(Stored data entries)
(** * The image-generation form of [index.tsx], embedded and verified

    The page script keeps six module-level variables (the three upload
    slots), reads and writes a handful of DOM elements, and talks to a
    remote model API.  The embedding below threads all of that through
    one explicit [World] value; JavaScript exceptions are completions of
    a small state-and-exception monad, so that [try]/[catch]/[finally]
    keeps the state a throwing block has already written.

    An [async] function is run to completion: what an awaited promise
    settles to is given by the environment ([Remote] for the service,
    [File] for a picked file), and no other handler runs in between. *)

From Stdlib Require Import List NArith String Ascii Bool Lia.
From Stdlib Require Import DecimalString.
From Stdlib Require DecimalPos DecimalN.
Import ListNotations.

Set Implicit Arguments.

(* ================================================================== *)
(** ** JavaScript strings *)
(* ================================================================== *)

(** A JavaScript string is a sequence of UTF-16 code units. *)
Definition jsstring := list N.

(** Literals of the source are ASCII; [js] spells them as code units. *)
Definition js (s : string) : jsstring :=
  map N_of_ascii (list_ascii_of_string s).

Fixpoint str_eqb (a b : jsstring) : bool :=
  match a, b with
  | [], [] => true
  | x :: a', y :: b' => N.eqb x y && str_eqb a' b'
  | _, _ => false
  end.

(** WhiteSpace and LineTerminator of ECMA-262, the code units that
    [String.prototype.trim] strips. *)
Definition is_white (c : N) : bool :=
  (N.leb 9 c && N.leb c 13)              (* TAB LF VT FF CR *)
  || N.eqb c 32                          (* SPACE *)
  || N.eqb c 160                         (* NBSP *)
  || N.eqb c 5760                        (* U+1680 *)
  || (N.leb 8192 c && N.leb c 8202)      (* U+2000 .. U+200A *)
  || N.eqb c 8232 || N.eqb c 8233        (* LS PS *)
  || N.eqb c 8239 || N.eqb c 8287        (* U+202F U+205F *)
  || N.eqb c 12288                       (* U+3000 *)
  || N.eqb c 65279.                      (* U+FEFF *)

Fixpoint trimStart (s : jsstring) : jsstring :=
  match s with
  | c :: r => if is_white c then trimStart r else s
  | [] => []
  end.

Definition trimEnd (s : jsstring) : jsstring := rev (trimStart (rev s)).

(** [s.trim()] *)
Definition trim (s : jsstring) : jsstring := trimEnd (trimStart s).

(** [s.startsWith(p)] *)
Fixpoint startsWith (s p : jsstring) : bool :=
  match p with
  | [] => true
  | c :: p' =>
      match s with
      | d :: s' => N.eqb c d && startsWith s' p'
      | [] => false
      end
  end.

(** [s.split(',')]: the pieces between commas, never an empty list. *)
Fixpoint split_comma (s : jsstring) : list jsstring :=
  match s with
  | [] => [[]]
  | c :: r =>
      if N.eqb c 44 then [] :: split_comma r
      else match split_comma r with
           | piece :: more => (c :: piece) :: more
           | [] => [[c]]
           end
  end.

(** [null] and [undefined] are both modelled by [None]; the script only
    ever tests such values for truthiness or interpolates them. *)
Definition truthy (v : option jsstring) : bool :=
  match v with
  | Some (_ :: _) => true
  | _ => false
  end.

(** Interpolation [`${v}`] of a possibly undefined value. *)
Definition interp (v : option jsstring) : jsstring :=
  match v with
  | Some s => s
  | None => js "undefined"
  end.

(** [`${n}`] for a non-negative integer. *)
Definition decimal (n : N) : jsstring :=
  js (NilZero.string_of_uint (N.to_uint n)).

(** [`data:${mimeType};base64,${data}`] *)
Definition dataUrl (mimeType data : jsstring) : jsstring :=
  js "data:" ++ mimeType ++ js ";base64," ++ data.

(* ================================================================== *)
(** ** DOM elements *)
(* ================================================================== *)

(** Only the class list of a plain element matters to the script. *)
Record Element := { classList : list jsstring }.

Definition contains (c : jsstring) (e : Element) : bool :=
  existsb (str_eqb c) (classList e).

Definition classList_add (c : jsstring) (e : Element) : Element :=
  if contains c e then e else {| classList := classList e ++ [c] |}.

Definition classList_remove (c : jsstring) (e : Element) : Element :=
  {| classList := filter (fun x => negb (str_eqb c x)) (classList e) |}.

(** One gallery child: the [div.image-container] built by [appendImage],
    with the attributes that vary ([className], [textContent] and
    [aria-label] are constants). *)
Record ImageContainer := {
  img_src : jsstring;
  img_alt : jsstring;
  link_href : jsstring;
  link_download : jsstring
}.

(** [#image-gallery]: its class list and its children. *)
Record Gallery := {
  gallery_el : Element;
  children : list ImageContainer
}.

(* ================================================================== *)
(** ** Types of the script and of the SDK *)
(* ================================================================== *)

Inductive AspectRatio := Ratio_1_1 | Ratio_3_4 | Ratio_4_3 | Ratio_16_9.

Inductive Mode := TextToImage | ImageEdit | ImageUpscale | FaceSwap.

Definition textToImageModel : jsstring := js "imagen-4.0-generate-001".
Definition imageEditModel : jsstring := js "gemini-2.5-flash-image-preview".

Inductive Modality := IMAGE | TEXT.

(** A request part: [{inlineData: {data, mimeType}}] or [{text}].  The
    inline fields carry the module variables as they are
    ([string | null]). *)
Inductive RequestPart :=
| InlineData (data mimeType : option jsstring)
| Text (text : jsstring).

Record GenerateContentParameters := {
  gc_model : jsstring;
  gc_parts : list RequestPart;
  gc_responseModalities : list Modality
}.

Record GenerateImagesParameters := {
  gi_model : jsstring;
  gi_prompt : jsstring;
  numberOfImages : N;
  outputMimeType : jsstring;
  aspectRatio : AspectRatio;
  negativePrompt : jsstring
}.

(** Modelled from the spec: the response types of the [@google/genai]
    SDK, which the repository imports but does not contain.  A response
    part optionally carries inline image bytes with a MIME type; the
    image-generation response is an ordered collection of images, each
    exposing its bytes.  The candidate list, a candidate's content and
    the content's part list may each be missing. *)
Record Blob := { blob_data : jsstring; blob_mimeType : jsstring }.
Record Part := { inlineData : option Blob; part_text : option jsstring }.
Record Content := { parts : option (list Part) }.
Record Candidate := { content : option Content }.
Record GenerateContentResponse := { candidates : option (list Candidate) }.
Record GeneratedImage := { imageBytes : jsstring }.
Record GenerateImagesResponse := { generatedImages : list GeneratedImage }.

(** Values that can be thrown: the [TypeError] of a property access on
    [null]/[undefined], an [Error] made by the script, the event a
    [FileReader] hands to [onerror], and whatever the SDK rejects with. *)
Inductive JsError :=
| TypeError
| Error (message : jsstring)
| ProgressEvent
| ApiError (message : jsstring).

(** [(error as Error).message].  The wording of an engine's [TypeError]
    differs between browsers; the script never displays one. *)
Definition message_of (e : JsError) : option jsstring :=
  match e with
  | TypeError => Some (js "Cannot read properties of undefined")
  | Error m => Some m
  | ProgressEvent => None
  | ApiError m => Some m
  end.

(** How an evaluation ends; also what an awaited promise settles to. *)
Inductive Completion (A : Type) :=
| Normal (a : A)
| Throw (e : JsError).
Arguments Throw {A} e.

(** What the user and the network see, oldest first. *)
Inductive Event :=
| Alert (msg : jsstring)
| ConsoleError (e : JsError)
| CallGenerateContent (req : GenerateContentParameters)
| CallGenerateImages (req : GenerateImagesParameters).

(** A picked or dropped file: its declared type and what a
    [FileReader.readAsDataURL] on it ends with. *)
Inductive ReadOutcome :=
| Loaded (result : jsstring)
| ReadFailed.

Record File := { file_type : jsstring; file_read : ReadOutcome }.

(* ================================================================== *)
(** ** The world the script runs in *)
(* ================================================================== *)

(** One upload slot with its widgets.  The script spells the three
    slots out one by one: [uploadedImageBase64], [uploadedImageMimeType],
    [imageUploadInput], [imagePreviewContainer], [imagePreview] and
    [dropZoneWrapper] for the single image, and the same with a
    [source]/[target] prefix for the face swap.  Elements fetched with a
    cast ([as HTMLInputElement]) are present by their type; the others
    are [HTMLElement | null] and are reached through [?.]. *)
Record Slot := {
  imageBase64 : option jsstring;
  imageMimeType : option jsstring;
  uploadInput_value : jsstring;
  previewContainer : option Element;
  preview_src : jsstring;
  dropZoneWrapper : option Element
}.

Record Fieldsets := {
  promptFieldset : option Element;
  imageUploadFieldset : option Element;
  faceSwapFieldset : option Element;
  negativePromptFieldset : option Element;
  aspectRatioFieldset : option Element;
  styleFieldset : option Element
}.

Record World := {
  single : Slot;
  source : Slot;
  target : Slot;
  imageGallery : option Gallery;
  promptInput_value : jsstring;
  negativePromptInput_value : jsstring;
  fieldsets : Fieldsets;
  (** [document.querySelector('input[name=...]:checked')] of the three
      radio groups; [None] when no radio of the group is checked. *)
  checked_mode : option Mode;
  checked_imageStyle : option jsstring;
  checked_aspectRatio : option AspectRatio;
  (** the events so far, and how often [Date.now()] was read *)
  log : list Event;
  ticks : nat
}.

(** The module variables under the names of the source. *)
Definition uploadedImageBase64 (w : World) := imageBase64 (single w).
Definition uploadedImageMimeType (w : World) := imageMimeType (single w).
Definition sourceImageBase64 (w : World) := imageBase64 (source w).
Definition sourceImageMimeType (w : World) := imageMimeType (source w).
Definition targetImageBase64 (w : World) := imageBase64 (target w).
Definition targetImageMimeType (w : World) := imageMimeType (target w).

Definition set_single (f : Slot -> Slot) (w : World) : World :=
  {| single := f (single w); source := source w; target := target w;
     imageGallery := imageGallery w;
     promptInput_value := promptInput_value w;
     negativePromptInput_value := negativePromptInput_value w;
     fieldsets := fieldsets w; checked_mode := checked_mode w;
     checked_imageStyle := checked_imageStyle w;
     checked_aspectRatio := checked_aspectRatio w;
     log := log w; ticks := ticks w |}.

» **Assignment**: Please transcribe only the lines in the records above running from the line that has "ConsoleError (e : JsError)" through the line that has "fieldsets : Fieldsets;", both included, exactly as they appear.

» **Exercise output**:
| ConsoleError (e : JsError)
| CallGenerateContent (req : GenerateContentParameters)
| CallGenerateImages (req : GenerateImagesParameters).

(** A picked or dropped file: its declared type and what a
    [FileReader.readAsDataURL] on it ends with. *)
Inductive ReadOutcome :=
| Loaded (result : jsstring)
| ReadFailed.

Record File := { file_type : jsstring; file_read : ReadOutcome }.

(* ================================================================== *)
(** ** The world the script runs in *)
(* ================================================================== *)

(** One upload slot with its widgets.  The script spells the three
    slots out one by one: [uploadedImageBase64], [uploadedImageMimeType],
    [imageUploadInput], [imagePreviewContainer], [imagePreview] and
    [dropZoneWrapper] for the single image, and the same with a
    [source]/[target] prefix for the face swap.  Elements fetched with a
    cast ([as HTMLInputElement]) are present by their type; the others
    are [HTMLElement | null] and are reached through [?.]. *)
Record Slot := {
  imageBase64 : option jsstring;
  imageMimeType : option jsstring;
  uploadInput_value : jsstring;
  previewContainer : option Element;
  preview_src : jsstring;
  dropZoneWrapper : option Element
}.

Record Fieldsets := {
  promptFieldset : option Element;
  imageUploadFieldset : option Element;
  faceSwapFieldset : option Element;
  negativePromptFieldset : option Element;
  aspectRatioFieldset : option Element;
  styleFieldset : option Element
}.

Record World := {
  single : Slot;
  source : Slot;
  target : Slot;
  imageGallery : option Gallery;
  promptInput_value : jsstring;
  negativePromptInput_value : jsstring;
  fieldsets : Fieldsets;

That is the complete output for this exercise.